In a paper published in the journal Applied Sciences, researchers presented a novel approach to enhancing large language models (LLMs) with domain-specific knowledge in E-learning. The method incorporated external knowledge sources, such as E-learning lectures and research papers, to improve the LLM’s comprehension and generation abilities by utilizing retrieval-augmented generation. Experimental evaluations highlighted the effectiveness and superiority of this approach in capturing and generating E-learning-specific information compared to existing methods.
Background
Past work has explored domain-specific LLMs, tailored models fine-tuned to perform tasks dictated by organizational guidelines. Unlike general-purpose language models, these custom models require a deep understanding of specific contexts, such as product data and industry terminologies. Fine-tuning foundational models is often sufficient, requiring fewer datasets and less computation. Retrieval-augmented generation (RAG) enhances LLMs by combining pre-trained models with information retrieval systems, enabling the models to perform context-specific tasks such as question answering.
Enhanced E-learning Models
The approach involves pre-training the LLM, Llama 2, released by Meta AI in July 2023, and utilizing E-learning materials, including textbooks and research papers, as external sources of knowledge. Using RAG and source knowledge, relevant information is retrieved from external data sources, augmented with this additional knowledge, and fed into the LLM. The detailed procedures include three primary parts—retrieval, augmentation, and generation.
Based on the prompt, relevant knowledge is retrieved from a knowledge base, typically consisting of vector embeddings stored in a vector database like Pinecone. The retriever embeds the given input at runtime, searches through the vector space containing the data, and ranks the top K most relevant retrieval results based on their proximity in the vector space. It enables understanding of textual relationships and relevance between an input and the document corpus. The retrieved information is combined with the initial prompt using a specific format.
The augmented prompt is fed into a large language model to generate the final output. The generator utilizes these retrieval results to craft a series of prompts based on a predefined template to produce a coherent and relevant response to the input.
The team evaluated the effectiveness of this approach through comprehensive experiments conducted on a large-scale E-learning dataset. The assessment focused on performance across various E-learning-specific tasks, such as question answering, passage generation, and summarization, as well as the model's capability to manage new, unseen E-learning content.

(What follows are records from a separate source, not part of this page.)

(* ===== verification/Exec.v ===== *)
(** The order executor's state and its environment (internal/orderexec):
    the fields of [OrderExecutor], the broker and the other collaborators it
    calls, and the small state monad the operations are written in.

    An operation is a function on [World]: the executor, a trace of
    everything it did to the outside (newest first), and a counter of the
    environment's answers.  [Env] answers each call by a function of that
    counter, so no two answers are tied to each other.  The executor runs
    several goroutines: every call to the outside and every wait also lets
    the others act on the executor, by [env_other]. *)
From S2P Require Import Prelude GoText Model Errors Fill RateLimiter Underlying Positions Oms CircuitBreaker.
#[local] Open Scope Z_scope.
#[local] Open Scope go_scope.

(** ** Configuration *)

Record Config := {
  LiveOrders : bool;
  cfg_Qty : Z;
  LiveStrategies : list string;
  LiveLots : Z;
  FreezeQty : Z;
  MaxDayLossPaise : Z;
  MaxDayLossTotalPaise : Z;
  RequireJournal : bool;
  CallFNOToken : string;
  CallFNOSymbol : string;
  PutFNOToken : string;
  PutFNOSymbol : string;
  FNOExchange : string;
  FNOOrderType : string;
  FNOProductType : string;
  FNOStopLossPaise : Z;
  GTTTargetBps : Z;
  ProtectionMode : string;
  ExecMode : string;
  ChaseTicks : Z;
  ChaseReprices : Z;
  ChaseMaxBps : Z;
  MarginBufferPct : Z;
  FNOTickPaise : Z;
  AngelAPIKey : string;
  AngelClientID : string;
  PaperSlippageBps : Z;
  PaperSlippageMinPaise : Z;
  CBMaxFailures : Z;
  CBResetTimeout : Duration;
  RLMaxOrders : Z;
  RLWindow : Duration;
  SessionManager : bool;   (** is one configured? *)
}.

(** ** Positions *)

Record fnoInstrument := { fi_Token : string; fi_Symbol : string }.

Record OrderRecord := {
  r_OrderID : string;
  r_ClientOrderID : string;
  r_Symbol : string;
  r_Token : string;
  r_Side : string;
  r_Quantity : Z;
  r_Price : Z;
  r_Timestamp : Time;
  r_StrategyName : string;
  r_PositionSide : string;
  r_IndexToken : string;
  r_IndexExchange : string;
  r_GttRuleID : string;
  r_GttSLRuleID : string;
  r_SLOrderID : string;
  r_SLPlacedAt : Time;
  r_Real : bool;
  r_Pending : bool;
  r_ExitOrderID : string;
  r_ExitRequested : bool;
  r_Leg : string;
  r_Short : bool;
}.

#[export] Instance OrderRecord_eq_dec : EqDecision OrderRecord.
Proof. solve_decision. Defined.

Record inflightBuy := { ib_strategy : string; ib_side : PositionSide; ib_real : bool }.

Record marginCache := { mc_paise : Z; mc_at : Time }.

Record FillReport := {
  fr_Signal : Signal;
  fr_Direction : string;
  fr_FillPricePaise : Z;
  fr_Qty : Z;
  fr_Real : bool;
}.

(** A request to the broker: the code's [map[string]any]. *)
Abbreviation Params := (gmap string any) (only parsing).

(** ** Background work

    The closures the code hands to its goroutines, as data. *)

(** How a followed order is found in the book. *)
Inductive PollMatch := MatchID (orderID : string) | MatchTags (tags : list string).
(** What to do with its terminal status. *)
Inductive PollDone :=
  | DoneBuy (sig : Signal)                                  (** onBuySettled *)
  | DoneExit (sig : Signal) (orderID : option string).      (** applyExitResult, under the given id *)
(** What to do when it never shows up. *)
Inductive PollAbsent :=
  | AbsentUnknownBuy (sig : Signal) (key : string)
  | AbsentUnknownSell (posKey key : string)
  | AbsentRestoredBuy (sig : Signal)
  | AbsentRestoredExit (sig : Signal) (posKey : string).

Inductive Task :=
  | TaskPoll (posKey orderID : string) (m : PollMatch) (done_ : PollDone) (absent : option PollAbsent)
  | TaskExitRetry (sig : Signal) (attempt : Z)
  | TaskSweepStop (posKey orderID : string).

(** ** The order ledger the executor writes to *)

Class OrderLedger (L : Type) := {
  ol_ClaimIntent : Time → string → L → (bool * option gerror) * L;
  ol_Submit : Time → Event → L → option gerror * L;
  ol_Apply : Time → Event → L → option gerror * L;
}.

(** [*oms.Ledger] satisfies it. *)
#[export] Instance oms_ledger {S : Type} `{Store S} : OrderLedger (Ledger S) := {|
  ol_ClaimIntent := ClaimIntent;
  ol_Submit := Submit;
  ol_Apply := Apply;
|}.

LLMs, such as generative pre-trained transformer 4 (GPT-4), were leveraged as the backbone to output responses, supplemented by extra information from either data retrieval methods or this approach. For data retrieval, the top three relevant information chunks were retrieved from Google Cloud and used as supplementary information for the backbone LLMs during answer generation. Baselines included raw LLM without domain-specific knowledge and LLM with domain-specific knowledge (DSK). Analysts used evaluation metrics like bidirectional encoder representations from transformers (BERTScore) to assess the semantic similarity between generated answers and ground truth. Case studies on Innovation Disruption, Sentiment Analysis, and others from textbooks and research papers further validated the approach by comparing BERTScores between retrieved chunks and domain knowledge generated by the LLM.

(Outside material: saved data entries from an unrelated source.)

Definition held_world : World (Ledger Journal) :=
  sample_world (on_entries (λ _, {["NIFTY50_SR|CALL" := held_record]})
    (on_inst (λ _, {["NIFTY50_SR|CALL" := {| fi_Token := "43001"; fi_Symbol := "NIFTY25CE" |}]}) (sample_exec None))).

Definition fifty_env : Env (Ledger Journal) :=
  sample_env sample_cfg (λ _ _, inl "ORD2") (λ _, inl (book_of []))
    (λ _, inl (book_of [[("exchange", AStr "NFO"); ("netqty", AStr "50"); ("symboltoken", AStr "43001");
                         ("tradingsymbol", AStr "NIFTY25CE")]])).

Lemma retry_never_oversells_witness :
  ∃ evs p r, w_tr (retryExitLocked (E := fifty_env) (signal_of ActionExit SideCall) 1 held_world).2 = evs ++ w_tr held_world ∧
    EvPlace p r ∈ evs ∧ p !! "quantity" = Some (AStr "50") ∧
    ∃ held, 0 < held ∧ exit_order (E := fifty_env) held_record (Z.min 75 held) p.
Proof.
  destruct (retry_never_oversells (E := fifty_env) (signal_of ActionExit SideCall) 1 held_world held_record)
    as (evs & Hevs & Hex); [vm_compute; reflexivity|].
  assert (∃ p r, evs !! 5%nat = Some (EvPlace p r) ∧ p !! "quantity" = Some (AStr "50")) as (p & r & Hin & Hq).
  { change (w_tr held_world) with (@nil Ev) in Hevs. rewrite app_nil_r in Hevs. rewrite <-Hevs.
    eexists _, _. split; vm_compute; reflexivity. }
  apply list_elem_of_lookup_2 in Hin. exists evs, p, r. split; [exact Hevs|]. split; [exact Hin|]. split; [exact Hq|].
  destruct (Hex p r Hin) as (book & held & _ & _ & Hpos & Ho). exists held. split; [exact Hpos|exact Ho].
Defined.

(** The CALL of 75 with a stop resting, which sold 25 before it was found
    cancelled. *)
Definition stopped_record : OrderRecord := set_SL "SL1" (1784519995 * Second) held_record.
Definition stopped_world : World (Ledger Journal) :=
  sample_world (on_entries (λ _, {["NIFTY50_SR|CALL" := stopped_record]})
    (on_inst (λ _, {["NIFTY50_SR|CALL" := {| fi_Token := "43001"; fi_Symbol := "NIFTY25CE" |}]}) (sample_exec None))).
Definition stop_env : Env (Ledger Journal) :=
  sample_env sample_cfg (λ _ _, inl "ORD2")
    (λ _, inl (book_of [[("orderid", AStr "SL1"); ("orderstatus", AStr "cancelled"); ("filledshares", AStr "25");
                         ("averageprice", AStr "95.5")]]))
    (λ _, inl (book_of [])).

Domain-Specific LLM Effectiveness
The experimental results highlight the effectiveness of integrating domain-specific knowledge into LLMs for E-learning applications, focusing on the textbook "Digital Marketing" and the research paper "From Mining to meaning." The enriched LLM demonstrates superior accuracy, fluency, and coherence performance compared to baseline models. A knowledge graph notably enhances the model's ability to comprehend and generate contextually relevant responses.
The team used the open-source BERTScore Python package from Hugging Face's Transformers Library to calculate precision, recall, and F1 Score to automate the evaluation process. The results indicate that the approach consistently improves semantic overlap metrics, particularly in cases where local domain knowledge was applied.
In cases 1 and 2, focusing on familiar concepts like innovation disruption and sentiment analysis from "digital marketing," both raw LLM and LLM augmented with local domain knowledge perform well in the semantic overlap. However, the latter shows slightly higher BERTScore values, underscoring its effectiveness in providing more precise responses. Conversely, in cases 3 and 4 involving specific research topics like "from text to action grid" and "scale-directed text analysis," the LLM enhanced with local domain knowledge significantly outperforms the raw LLM. This disparity underscores the importance of leveraging domain-specific information to generate more accurate outputs in specialized contexts.
Conclusion
In summary, this paper introduced an innovative method to enhance LLMs with domain-specific knowledge in E-learning by integrating external sources like textbooks and research papers. It significantly improved LLM performance in generating accurate and contextually relevant content, particularly for niche and recent research topics. Challenges include maintaining current external knowledge and managing integration complexities. Future research aims to automate knowledge updates, refine prompt designs for better context relevance, and enhance LLM learning techniques for adaptable deployment in educational settings.